What is required ->
Among the entries below, find the lines holding "that" and copy them.

Collected data entries

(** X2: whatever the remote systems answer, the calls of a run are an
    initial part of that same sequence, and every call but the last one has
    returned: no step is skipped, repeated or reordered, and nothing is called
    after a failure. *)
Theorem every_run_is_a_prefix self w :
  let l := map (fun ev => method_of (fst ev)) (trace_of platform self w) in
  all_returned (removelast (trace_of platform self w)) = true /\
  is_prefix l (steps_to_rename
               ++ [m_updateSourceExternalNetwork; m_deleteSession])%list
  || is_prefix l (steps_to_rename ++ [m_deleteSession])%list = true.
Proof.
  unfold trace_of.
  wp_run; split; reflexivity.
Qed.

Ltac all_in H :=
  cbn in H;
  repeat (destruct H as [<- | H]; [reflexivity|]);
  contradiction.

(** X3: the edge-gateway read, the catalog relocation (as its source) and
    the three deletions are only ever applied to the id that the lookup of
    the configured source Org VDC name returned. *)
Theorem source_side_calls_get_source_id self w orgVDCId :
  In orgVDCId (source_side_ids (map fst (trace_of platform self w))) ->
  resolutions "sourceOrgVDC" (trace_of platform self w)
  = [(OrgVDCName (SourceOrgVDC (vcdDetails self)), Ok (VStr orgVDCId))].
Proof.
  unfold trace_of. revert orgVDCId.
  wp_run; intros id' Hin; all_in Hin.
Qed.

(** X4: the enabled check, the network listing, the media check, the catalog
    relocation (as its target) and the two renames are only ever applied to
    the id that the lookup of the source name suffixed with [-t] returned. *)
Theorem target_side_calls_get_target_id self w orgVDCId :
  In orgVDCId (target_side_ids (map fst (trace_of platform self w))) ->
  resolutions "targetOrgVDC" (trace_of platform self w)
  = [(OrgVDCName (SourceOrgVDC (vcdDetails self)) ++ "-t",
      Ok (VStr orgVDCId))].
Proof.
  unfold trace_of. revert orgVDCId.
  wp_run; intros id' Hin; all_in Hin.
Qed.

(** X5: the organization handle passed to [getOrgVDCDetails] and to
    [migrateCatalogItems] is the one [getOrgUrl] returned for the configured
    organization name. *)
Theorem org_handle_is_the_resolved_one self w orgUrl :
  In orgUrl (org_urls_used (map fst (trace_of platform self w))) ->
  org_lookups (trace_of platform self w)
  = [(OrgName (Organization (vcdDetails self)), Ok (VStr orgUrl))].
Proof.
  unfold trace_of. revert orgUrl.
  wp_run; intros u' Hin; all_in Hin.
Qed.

Result of the exercise ->
    initial part of that same sequence, and every call but the last one has
    the three deletions are only ever applied to the id that the lookup of
    the id that the lookup of the source name suffixed with [-t] returned. *)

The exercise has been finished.